INFORMATION SHOWN: Begin
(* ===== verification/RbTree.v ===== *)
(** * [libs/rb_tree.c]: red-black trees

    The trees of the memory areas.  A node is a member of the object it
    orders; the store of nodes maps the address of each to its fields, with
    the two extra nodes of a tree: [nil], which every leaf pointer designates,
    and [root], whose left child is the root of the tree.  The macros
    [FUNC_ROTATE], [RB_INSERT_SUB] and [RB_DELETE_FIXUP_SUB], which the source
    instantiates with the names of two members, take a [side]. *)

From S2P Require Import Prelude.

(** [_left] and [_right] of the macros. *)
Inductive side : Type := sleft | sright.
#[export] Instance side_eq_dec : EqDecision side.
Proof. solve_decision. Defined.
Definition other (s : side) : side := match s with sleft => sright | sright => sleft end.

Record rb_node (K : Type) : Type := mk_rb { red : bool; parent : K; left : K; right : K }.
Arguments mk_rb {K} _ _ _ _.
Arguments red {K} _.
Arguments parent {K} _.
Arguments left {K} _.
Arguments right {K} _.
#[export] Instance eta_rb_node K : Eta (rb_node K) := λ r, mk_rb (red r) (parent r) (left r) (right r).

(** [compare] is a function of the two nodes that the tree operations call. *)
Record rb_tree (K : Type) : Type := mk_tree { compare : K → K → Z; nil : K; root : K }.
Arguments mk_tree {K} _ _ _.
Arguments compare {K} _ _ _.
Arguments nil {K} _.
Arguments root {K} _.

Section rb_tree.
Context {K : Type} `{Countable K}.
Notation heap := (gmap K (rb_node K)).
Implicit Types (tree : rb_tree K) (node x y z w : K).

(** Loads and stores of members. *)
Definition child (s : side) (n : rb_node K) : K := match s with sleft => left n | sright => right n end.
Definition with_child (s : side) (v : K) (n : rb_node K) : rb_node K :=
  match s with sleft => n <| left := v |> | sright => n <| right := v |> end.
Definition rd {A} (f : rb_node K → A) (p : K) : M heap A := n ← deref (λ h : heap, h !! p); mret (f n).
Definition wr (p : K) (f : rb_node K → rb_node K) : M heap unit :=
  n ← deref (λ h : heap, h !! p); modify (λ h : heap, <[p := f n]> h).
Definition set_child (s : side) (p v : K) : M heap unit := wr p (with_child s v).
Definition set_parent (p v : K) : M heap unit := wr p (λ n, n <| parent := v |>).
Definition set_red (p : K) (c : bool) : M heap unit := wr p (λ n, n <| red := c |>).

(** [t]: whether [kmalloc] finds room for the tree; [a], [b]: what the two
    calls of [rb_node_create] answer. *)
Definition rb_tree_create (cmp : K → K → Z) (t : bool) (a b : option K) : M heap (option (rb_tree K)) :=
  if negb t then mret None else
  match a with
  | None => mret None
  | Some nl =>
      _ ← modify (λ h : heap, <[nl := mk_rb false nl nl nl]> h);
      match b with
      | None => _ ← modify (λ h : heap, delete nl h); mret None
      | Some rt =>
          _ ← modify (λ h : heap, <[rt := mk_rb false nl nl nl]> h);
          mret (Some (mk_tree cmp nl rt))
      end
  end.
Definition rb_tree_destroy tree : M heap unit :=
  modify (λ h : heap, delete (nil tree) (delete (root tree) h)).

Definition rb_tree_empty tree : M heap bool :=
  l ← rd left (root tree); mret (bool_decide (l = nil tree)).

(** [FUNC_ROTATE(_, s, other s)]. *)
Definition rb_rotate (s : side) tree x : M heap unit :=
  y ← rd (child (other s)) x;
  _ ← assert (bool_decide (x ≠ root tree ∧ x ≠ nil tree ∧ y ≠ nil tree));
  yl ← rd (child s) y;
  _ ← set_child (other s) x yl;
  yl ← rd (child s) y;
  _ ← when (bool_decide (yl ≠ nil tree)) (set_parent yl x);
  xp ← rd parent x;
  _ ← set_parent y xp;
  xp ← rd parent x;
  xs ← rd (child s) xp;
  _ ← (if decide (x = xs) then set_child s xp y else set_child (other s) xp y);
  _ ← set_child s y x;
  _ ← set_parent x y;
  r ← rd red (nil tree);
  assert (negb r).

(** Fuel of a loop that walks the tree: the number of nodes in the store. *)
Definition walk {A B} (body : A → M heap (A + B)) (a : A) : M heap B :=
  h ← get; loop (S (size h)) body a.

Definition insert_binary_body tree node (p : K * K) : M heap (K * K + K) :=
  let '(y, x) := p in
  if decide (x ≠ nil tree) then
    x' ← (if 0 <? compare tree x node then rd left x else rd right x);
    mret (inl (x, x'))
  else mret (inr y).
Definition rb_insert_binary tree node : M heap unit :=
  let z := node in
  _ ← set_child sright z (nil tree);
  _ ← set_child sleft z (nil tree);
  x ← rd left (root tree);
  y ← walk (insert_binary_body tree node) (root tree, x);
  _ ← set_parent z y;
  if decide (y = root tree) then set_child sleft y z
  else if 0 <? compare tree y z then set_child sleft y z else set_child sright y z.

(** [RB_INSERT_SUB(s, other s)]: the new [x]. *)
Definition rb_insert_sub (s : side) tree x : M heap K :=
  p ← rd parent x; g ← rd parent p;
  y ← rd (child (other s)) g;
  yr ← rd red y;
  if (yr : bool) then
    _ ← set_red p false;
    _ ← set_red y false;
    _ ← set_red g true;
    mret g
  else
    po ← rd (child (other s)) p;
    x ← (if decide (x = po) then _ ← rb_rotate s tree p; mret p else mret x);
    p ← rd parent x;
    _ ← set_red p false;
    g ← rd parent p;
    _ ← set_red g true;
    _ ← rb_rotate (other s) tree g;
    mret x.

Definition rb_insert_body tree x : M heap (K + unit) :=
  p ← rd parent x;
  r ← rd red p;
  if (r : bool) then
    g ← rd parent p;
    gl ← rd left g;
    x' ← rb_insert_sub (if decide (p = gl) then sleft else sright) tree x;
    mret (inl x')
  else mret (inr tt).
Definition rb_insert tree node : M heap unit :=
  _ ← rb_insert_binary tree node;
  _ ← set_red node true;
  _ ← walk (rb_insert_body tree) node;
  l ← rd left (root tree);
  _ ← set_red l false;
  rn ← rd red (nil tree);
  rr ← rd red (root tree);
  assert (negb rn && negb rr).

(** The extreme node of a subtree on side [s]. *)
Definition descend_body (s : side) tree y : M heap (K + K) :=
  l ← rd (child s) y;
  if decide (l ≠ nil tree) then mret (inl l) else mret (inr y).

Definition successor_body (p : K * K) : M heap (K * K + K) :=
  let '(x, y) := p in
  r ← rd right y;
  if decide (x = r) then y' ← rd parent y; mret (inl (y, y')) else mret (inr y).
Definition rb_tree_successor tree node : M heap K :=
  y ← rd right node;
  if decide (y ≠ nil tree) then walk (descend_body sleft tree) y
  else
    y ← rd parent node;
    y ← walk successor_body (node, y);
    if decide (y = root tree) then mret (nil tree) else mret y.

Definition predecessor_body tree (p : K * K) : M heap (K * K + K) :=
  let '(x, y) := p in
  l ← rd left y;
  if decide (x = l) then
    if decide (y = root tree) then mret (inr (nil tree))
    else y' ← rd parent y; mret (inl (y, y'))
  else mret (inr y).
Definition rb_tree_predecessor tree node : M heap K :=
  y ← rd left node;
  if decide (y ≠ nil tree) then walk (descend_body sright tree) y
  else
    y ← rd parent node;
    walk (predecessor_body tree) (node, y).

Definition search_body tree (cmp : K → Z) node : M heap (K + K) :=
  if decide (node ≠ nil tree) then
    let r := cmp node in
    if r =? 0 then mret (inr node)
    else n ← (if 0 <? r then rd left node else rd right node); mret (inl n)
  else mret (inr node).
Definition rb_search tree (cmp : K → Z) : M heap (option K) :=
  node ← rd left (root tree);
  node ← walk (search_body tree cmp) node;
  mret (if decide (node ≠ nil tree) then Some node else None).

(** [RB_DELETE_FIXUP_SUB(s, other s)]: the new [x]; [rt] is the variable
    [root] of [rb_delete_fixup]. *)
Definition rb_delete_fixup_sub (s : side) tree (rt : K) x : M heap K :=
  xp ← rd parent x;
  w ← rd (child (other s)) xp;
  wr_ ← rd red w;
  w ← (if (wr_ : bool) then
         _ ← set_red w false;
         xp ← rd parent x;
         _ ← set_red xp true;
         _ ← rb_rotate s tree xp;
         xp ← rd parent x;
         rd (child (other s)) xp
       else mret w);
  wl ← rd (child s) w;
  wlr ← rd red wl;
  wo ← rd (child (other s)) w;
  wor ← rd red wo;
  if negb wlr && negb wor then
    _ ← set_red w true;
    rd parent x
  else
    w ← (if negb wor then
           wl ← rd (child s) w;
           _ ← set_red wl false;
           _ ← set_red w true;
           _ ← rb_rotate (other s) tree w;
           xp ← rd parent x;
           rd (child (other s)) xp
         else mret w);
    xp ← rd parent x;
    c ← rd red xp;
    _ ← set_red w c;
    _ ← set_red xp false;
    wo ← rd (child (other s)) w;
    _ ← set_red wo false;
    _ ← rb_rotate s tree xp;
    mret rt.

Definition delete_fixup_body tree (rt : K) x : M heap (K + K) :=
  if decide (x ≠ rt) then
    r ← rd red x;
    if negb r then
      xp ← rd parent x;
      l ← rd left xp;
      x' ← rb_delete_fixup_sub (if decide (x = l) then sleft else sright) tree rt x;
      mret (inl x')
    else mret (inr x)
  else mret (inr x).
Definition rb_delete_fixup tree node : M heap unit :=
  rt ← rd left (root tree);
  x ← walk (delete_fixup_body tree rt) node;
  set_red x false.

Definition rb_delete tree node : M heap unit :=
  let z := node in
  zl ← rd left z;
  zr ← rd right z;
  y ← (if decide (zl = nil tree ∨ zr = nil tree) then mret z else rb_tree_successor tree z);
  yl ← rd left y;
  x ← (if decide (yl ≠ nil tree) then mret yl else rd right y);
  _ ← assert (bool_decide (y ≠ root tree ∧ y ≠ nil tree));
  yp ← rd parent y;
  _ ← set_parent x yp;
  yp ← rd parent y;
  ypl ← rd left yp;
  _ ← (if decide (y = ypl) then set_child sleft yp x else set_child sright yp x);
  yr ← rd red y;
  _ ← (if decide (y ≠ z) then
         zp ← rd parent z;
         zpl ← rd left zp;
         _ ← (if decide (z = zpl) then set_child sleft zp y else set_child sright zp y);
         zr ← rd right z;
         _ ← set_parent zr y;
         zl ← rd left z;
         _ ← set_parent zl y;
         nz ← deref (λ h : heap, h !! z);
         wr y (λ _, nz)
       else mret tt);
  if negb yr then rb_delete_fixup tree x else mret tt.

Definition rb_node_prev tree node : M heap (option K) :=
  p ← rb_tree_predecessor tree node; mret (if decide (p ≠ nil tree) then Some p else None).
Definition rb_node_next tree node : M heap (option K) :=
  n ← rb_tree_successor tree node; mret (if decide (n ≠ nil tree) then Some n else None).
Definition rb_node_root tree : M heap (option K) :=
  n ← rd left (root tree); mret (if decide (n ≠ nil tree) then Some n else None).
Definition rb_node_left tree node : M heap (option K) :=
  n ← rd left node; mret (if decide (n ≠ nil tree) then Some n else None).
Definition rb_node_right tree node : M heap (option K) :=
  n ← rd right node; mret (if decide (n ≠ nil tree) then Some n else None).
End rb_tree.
INFORMATION SHOWN: End
INFORMATION SHOWN: Begin
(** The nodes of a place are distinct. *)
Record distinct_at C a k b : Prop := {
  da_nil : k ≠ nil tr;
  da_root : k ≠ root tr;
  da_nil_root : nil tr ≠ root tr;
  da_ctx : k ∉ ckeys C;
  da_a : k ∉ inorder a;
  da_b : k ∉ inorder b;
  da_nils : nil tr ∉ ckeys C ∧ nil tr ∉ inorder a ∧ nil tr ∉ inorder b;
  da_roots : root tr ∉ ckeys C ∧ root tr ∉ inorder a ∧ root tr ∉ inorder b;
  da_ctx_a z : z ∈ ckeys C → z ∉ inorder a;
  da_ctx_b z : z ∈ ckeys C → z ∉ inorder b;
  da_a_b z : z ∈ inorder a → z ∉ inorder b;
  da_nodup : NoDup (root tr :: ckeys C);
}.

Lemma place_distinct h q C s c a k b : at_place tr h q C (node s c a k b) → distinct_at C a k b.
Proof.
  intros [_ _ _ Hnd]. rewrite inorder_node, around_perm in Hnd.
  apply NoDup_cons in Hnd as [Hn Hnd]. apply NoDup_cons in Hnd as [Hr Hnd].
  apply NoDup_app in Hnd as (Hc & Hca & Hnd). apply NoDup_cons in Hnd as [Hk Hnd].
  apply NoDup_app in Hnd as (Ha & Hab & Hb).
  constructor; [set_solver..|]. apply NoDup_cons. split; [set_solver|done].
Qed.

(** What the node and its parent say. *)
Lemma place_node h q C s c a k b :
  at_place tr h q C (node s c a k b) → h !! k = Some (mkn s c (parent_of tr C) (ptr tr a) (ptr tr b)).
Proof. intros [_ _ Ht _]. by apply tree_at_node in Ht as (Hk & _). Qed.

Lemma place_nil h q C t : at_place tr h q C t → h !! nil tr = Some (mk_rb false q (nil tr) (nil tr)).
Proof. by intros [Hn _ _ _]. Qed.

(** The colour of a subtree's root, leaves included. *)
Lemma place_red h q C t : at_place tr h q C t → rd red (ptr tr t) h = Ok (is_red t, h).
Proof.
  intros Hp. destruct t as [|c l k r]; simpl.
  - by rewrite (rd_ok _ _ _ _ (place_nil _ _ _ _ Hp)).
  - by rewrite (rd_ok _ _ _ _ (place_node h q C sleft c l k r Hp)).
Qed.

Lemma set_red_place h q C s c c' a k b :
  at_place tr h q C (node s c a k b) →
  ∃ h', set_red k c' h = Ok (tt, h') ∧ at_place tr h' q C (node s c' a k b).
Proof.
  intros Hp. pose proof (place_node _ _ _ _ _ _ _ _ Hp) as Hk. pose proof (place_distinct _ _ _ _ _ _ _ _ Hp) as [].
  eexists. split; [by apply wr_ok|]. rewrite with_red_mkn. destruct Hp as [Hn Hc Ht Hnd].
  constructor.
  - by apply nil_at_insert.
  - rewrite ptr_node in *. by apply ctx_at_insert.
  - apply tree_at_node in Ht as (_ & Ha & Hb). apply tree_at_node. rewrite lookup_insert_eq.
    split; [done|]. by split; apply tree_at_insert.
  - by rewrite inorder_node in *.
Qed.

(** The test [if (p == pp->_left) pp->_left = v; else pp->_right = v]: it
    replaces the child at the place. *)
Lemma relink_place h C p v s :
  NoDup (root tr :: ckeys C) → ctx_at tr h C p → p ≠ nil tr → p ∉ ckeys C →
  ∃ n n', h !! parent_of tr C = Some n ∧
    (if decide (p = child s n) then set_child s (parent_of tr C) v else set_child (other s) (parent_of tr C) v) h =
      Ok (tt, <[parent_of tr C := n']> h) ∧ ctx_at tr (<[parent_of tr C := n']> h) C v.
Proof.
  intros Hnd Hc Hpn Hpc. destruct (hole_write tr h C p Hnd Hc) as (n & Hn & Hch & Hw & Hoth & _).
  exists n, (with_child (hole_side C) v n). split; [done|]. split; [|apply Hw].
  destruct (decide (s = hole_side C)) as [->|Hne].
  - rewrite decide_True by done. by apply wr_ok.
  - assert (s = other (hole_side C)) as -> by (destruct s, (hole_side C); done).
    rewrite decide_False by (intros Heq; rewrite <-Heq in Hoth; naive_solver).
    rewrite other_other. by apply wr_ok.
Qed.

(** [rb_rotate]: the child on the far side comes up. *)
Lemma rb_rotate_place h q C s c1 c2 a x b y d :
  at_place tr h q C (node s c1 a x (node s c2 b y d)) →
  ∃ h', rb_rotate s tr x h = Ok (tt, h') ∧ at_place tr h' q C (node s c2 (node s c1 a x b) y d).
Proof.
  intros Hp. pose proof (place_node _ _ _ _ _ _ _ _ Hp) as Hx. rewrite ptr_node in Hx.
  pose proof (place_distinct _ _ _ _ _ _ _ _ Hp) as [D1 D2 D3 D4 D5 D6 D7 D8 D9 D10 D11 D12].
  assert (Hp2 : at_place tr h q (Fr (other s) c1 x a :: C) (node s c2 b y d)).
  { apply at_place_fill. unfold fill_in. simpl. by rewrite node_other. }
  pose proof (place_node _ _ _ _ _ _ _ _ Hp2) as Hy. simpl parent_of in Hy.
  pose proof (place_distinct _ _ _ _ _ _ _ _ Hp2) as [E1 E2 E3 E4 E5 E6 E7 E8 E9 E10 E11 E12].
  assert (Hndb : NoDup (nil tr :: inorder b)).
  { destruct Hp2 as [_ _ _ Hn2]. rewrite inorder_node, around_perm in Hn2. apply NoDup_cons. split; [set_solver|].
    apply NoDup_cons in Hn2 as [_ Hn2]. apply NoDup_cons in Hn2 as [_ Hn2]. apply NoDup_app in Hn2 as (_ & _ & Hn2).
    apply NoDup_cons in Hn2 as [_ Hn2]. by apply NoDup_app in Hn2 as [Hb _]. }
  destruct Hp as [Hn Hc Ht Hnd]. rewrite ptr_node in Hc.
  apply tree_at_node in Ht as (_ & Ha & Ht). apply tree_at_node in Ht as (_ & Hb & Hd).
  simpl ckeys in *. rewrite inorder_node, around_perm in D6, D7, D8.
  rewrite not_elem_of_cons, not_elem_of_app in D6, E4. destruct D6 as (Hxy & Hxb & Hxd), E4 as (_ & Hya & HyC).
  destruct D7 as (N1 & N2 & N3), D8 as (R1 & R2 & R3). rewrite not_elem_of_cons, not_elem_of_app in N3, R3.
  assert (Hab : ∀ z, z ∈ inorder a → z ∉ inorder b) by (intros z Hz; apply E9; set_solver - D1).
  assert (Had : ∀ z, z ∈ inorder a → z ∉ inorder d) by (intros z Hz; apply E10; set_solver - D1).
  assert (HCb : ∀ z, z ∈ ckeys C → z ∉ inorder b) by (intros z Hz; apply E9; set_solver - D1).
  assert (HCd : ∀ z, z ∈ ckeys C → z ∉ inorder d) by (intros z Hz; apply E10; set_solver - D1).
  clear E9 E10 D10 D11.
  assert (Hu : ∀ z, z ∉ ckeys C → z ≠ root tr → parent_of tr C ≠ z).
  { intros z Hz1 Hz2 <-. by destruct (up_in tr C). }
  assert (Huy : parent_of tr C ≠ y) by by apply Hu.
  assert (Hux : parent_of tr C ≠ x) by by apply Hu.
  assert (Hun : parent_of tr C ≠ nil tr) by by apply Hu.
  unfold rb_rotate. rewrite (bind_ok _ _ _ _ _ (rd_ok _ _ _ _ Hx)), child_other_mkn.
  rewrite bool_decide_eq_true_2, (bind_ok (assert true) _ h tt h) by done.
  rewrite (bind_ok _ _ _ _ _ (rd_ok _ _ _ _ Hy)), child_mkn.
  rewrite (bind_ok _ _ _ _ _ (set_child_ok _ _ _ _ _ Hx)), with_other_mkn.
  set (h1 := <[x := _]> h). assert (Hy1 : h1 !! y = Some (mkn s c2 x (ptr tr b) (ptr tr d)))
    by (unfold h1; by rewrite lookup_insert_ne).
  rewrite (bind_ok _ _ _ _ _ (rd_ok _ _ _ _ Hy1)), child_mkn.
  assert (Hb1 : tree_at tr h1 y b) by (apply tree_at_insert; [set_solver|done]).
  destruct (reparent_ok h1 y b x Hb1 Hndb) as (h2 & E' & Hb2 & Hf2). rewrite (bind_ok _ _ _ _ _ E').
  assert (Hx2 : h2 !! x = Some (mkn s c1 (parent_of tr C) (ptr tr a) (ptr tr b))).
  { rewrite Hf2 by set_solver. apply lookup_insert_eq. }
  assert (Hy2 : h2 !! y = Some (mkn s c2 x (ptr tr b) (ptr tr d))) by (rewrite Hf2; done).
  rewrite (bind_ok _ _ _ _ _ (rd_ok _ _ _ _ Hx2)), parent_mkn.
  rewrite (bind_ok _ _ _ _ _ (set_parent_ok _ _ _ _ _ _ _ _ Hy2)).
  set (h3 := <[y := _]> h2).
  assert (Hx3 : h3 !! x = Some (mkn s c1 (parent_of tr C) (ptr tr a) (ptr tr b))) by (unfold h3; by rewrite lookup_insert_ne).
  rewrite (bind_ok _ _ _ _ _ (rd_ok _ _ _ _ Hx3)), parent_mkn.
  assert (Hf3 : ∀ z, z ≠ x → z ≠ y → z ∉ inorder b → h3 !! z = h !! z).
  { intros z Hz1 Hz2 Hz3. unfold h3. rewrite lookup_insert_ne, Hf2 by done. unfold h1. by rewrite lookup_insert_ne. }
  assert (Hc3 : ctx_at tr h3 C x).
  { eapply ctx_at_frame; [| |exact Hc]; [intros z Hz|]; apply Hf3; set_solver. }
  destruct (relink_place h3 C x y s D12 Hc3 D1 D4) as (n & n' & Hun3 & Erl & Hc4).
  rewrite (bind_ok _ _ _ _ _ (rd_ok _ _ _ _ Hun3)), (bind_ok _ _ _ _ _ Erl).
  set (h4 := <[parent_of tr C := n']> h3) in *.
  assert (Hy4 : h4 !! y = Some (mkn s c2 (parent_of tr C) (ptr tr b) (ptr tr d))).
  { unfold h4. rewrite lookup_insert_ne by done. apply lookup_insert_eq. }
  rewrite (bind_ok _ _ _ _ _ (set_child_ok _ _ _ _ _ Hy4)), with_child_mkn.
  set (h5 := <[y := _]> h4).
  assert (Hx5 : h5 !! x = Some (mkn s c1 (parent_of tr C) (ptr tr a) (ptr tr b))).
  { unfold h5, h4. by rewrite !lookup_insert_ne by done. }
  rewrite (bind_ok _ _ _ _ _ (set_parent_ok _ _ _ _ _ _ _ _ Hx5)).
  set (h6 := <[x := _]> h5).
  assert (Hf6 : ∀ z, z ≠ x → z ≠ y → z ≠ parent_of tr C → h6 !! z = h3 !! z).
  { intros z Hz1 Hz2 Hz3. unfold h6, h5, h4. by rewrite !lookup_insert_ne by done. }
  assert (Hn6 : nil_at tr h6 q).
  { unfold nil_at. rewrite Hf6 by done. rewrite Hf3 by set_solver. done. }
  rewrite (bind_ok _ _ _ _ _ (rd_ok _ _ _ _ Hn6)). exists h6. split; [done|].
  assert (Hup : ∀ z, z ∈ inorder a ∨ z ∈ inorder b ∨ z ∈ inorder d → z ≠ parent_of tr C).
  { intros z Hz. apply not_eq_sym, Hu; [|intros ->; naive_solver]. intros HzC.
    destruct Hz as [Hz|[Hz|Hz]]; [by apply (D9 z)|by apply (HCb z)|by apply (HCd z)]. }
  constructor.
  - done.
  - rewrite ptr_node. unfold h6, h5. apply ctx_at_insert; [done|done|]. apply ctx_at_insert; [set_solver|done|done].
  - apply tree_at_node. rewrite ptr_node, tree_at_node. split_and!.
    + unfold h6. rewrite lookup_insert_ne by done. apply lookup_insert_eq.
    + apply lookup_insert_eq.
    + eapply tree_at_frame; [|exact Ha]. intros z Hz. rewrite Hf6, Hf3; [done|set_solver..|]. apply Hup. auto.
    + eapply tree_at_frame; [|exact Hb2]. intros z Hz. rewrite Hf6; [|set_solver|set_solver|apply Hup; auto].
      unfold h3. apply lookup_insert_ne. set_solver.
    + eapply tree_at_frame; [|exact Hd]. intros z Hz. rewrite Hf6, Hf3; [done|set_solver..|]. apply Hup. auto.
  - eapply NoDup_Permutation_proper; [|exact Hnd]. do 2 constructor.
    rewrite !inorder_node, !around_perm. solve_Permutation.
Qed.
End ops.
INFORMATION SHOWN: End
Among the records above, a stretch begins at the line containing "Proof. intros [_" and ends at the line containing "C = Some n ∧". Restate that stretch word for word, and nothing else.

Proof. intros [_ _ Ht _]. by apply tree_at_node in Ht as (Hk & _). Qed.

Lemma place_nil h q C t : at_place tr h q C t → h !! nil tr = Some (mk_rb false q (nil tr) (nil tr)).
Proof. by intros [Hn _ _ _]. Qed.

(** The colour of a subtree's root, leaves included. *)
Lemma place_red h q C t : at_place tr h q C t → rd red (ptr tr t) h = Ok (is_red t, h).
Proof.
  intros Hp. destruct t as [|c l k r]; simpl.
  - by rewrite (rd_ok _ _ _ _ (place_nil _ _ _ _ Hp)).
  - by rewrite (rd_ok _ _ _ _ (place_node h q C sleft c l k r Hp)).
Qed.

Lemma set_red_place h q C s c c' a k b :
  at_place tr h q C (node s c a k b) →
  ∃ h', set_red k c' h = Ok (tt, h') ∧ at_place tr h' q C (node s c' a k b).
Proof.
  intros Hp. pose proof (place_node _ _ _ _ _ _ _ _ Hp) as Hk. pose proof (place_distinct _ _ _ _ _ _ _ _ Hp) as [].
  eexists. split; [by apply wr_ok|]. rewrite with_red_mkn. destruct Hp as [Hn Hc Ht Hnd].
  constructor.
  - by apply nil_at_insert.
  - rewrite ptr_node in *. by apply ctx_at_insert.
  - apply tree_at_node in Ht as (_ & Ha & Hb). apply tree_at_node. rewrite lookup_insert_eq.
    split; [done|]. by split; apply tree_at_insert.
  - by rewrite inorder_node in *.
Qed.

(** The test [if (p == pp->_left) pp->_left = v; else pp->_right = v]: it
    replaces the child at the place. *)
Lemma relink_place h C p v s :
  NoDup (root tr :: ckeys C) → ctx_at tr h C p → p ≠ nil tr → p ∉ ckeys C →
  ∃ n n', h !! parent_of tr C = Some n ∧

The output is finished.